Task instructions →
Set down the lines below exactly as they stand, please. Go from the first through the one containing "From S2P Require Import Prelude.".
Source information START
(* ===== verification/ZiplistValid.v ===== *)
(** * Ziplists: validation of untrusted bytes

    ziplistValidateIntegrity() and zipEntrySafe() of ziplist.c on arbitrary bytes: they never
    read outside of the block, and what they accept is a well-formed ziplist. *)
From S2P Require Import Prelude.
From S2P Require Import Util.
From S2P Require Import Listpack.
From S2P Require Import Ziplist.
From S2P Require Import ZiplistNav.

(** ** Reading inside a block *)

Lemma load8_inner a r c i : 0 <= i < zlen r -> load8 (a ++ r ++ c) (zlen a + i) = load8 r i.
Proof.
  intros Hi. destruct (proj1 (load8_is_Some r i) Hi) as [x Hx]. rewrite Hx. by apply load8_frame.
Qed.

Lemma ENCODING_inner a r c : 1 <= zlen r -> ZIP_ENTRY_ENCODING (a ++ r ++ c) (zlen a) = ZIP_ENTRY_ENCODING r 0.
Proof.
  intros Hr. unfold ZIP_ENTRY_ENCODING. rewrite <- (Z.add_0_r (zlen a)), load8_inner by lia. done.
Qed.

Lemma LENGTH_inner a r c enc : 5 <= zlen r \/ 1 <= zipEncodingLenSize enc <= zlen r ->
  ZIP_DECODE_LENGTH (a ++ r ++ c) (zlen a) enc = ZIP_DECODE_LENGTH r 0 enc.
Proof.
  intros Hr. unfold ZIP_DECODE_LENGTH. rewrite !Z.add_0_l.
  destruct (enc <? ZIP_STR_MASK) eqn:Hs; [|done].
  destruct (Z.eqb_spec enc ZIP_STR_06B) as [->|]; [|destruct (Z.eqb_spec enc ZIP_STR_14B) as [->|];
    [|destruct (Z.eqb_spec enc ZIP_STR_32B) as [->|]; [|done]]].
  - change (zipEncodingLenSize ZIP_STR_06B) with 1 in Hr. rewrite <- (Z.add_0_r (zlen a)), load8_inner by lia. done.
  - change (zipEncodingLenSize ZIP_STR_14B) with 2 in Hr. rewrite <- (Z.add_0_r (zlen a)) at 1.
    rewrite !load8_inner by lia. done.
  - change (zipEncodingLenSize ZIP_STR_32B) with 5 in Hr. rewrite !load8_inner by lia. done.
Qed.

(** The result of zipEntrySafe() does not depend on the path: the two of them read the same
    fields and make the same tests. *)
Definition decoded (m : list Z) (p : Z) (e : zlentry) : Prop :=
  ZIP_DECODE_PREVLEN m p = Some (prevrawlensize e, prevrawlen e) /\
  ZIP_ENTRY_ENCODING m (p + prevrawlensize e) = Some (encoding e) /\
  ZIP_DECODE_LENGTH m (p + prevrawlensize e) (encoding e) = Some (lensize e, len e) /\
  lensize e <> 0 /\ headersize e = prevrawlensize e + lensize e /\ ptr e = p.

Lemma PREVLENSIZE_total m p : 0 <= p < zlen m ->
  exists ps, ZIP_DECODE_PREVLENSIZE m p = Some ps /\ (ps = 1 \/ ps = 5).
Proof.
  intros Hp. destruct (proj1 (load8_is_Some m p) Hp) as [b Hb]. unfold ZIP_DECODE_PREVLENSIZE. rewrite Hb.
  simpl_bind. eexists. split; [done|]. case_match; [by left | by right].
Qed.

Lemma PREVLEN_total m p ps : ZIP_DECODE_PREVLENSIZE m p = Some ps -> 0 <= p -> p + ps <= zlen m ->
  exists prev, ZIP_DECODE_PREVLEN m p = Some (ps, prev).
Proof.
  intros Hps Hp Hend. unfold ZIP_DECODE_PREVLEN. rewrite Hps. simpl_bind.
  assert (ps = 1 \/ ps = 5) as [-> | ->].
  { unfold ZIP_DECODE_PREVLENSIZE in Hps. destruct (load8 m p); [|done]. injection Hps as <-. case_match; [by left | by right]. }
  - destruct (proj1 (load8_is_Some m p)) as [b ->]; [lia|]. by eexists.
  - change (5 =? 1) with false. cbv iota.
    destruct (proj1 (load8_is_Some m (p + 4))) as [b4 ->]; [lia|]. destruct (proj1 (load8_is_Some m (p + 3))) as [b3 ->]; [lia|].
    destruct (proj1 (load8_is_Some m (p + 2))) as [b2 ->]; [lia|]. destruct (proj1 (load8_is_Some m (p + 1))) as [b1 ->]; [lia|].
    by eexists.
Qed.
Source information END
Expected output →
(* ===== verification/ZiplistValid.v ===== *)
(** * Ziplists: validation of untrusted bytes

    ziplistValidateIntegrity() and zipEntrySafe() of ziplist.c on arbitrary bytes: they never
    read outside of the block, and what they accept is a well-formed ziplist. *)
From S2P Require Import Prelude.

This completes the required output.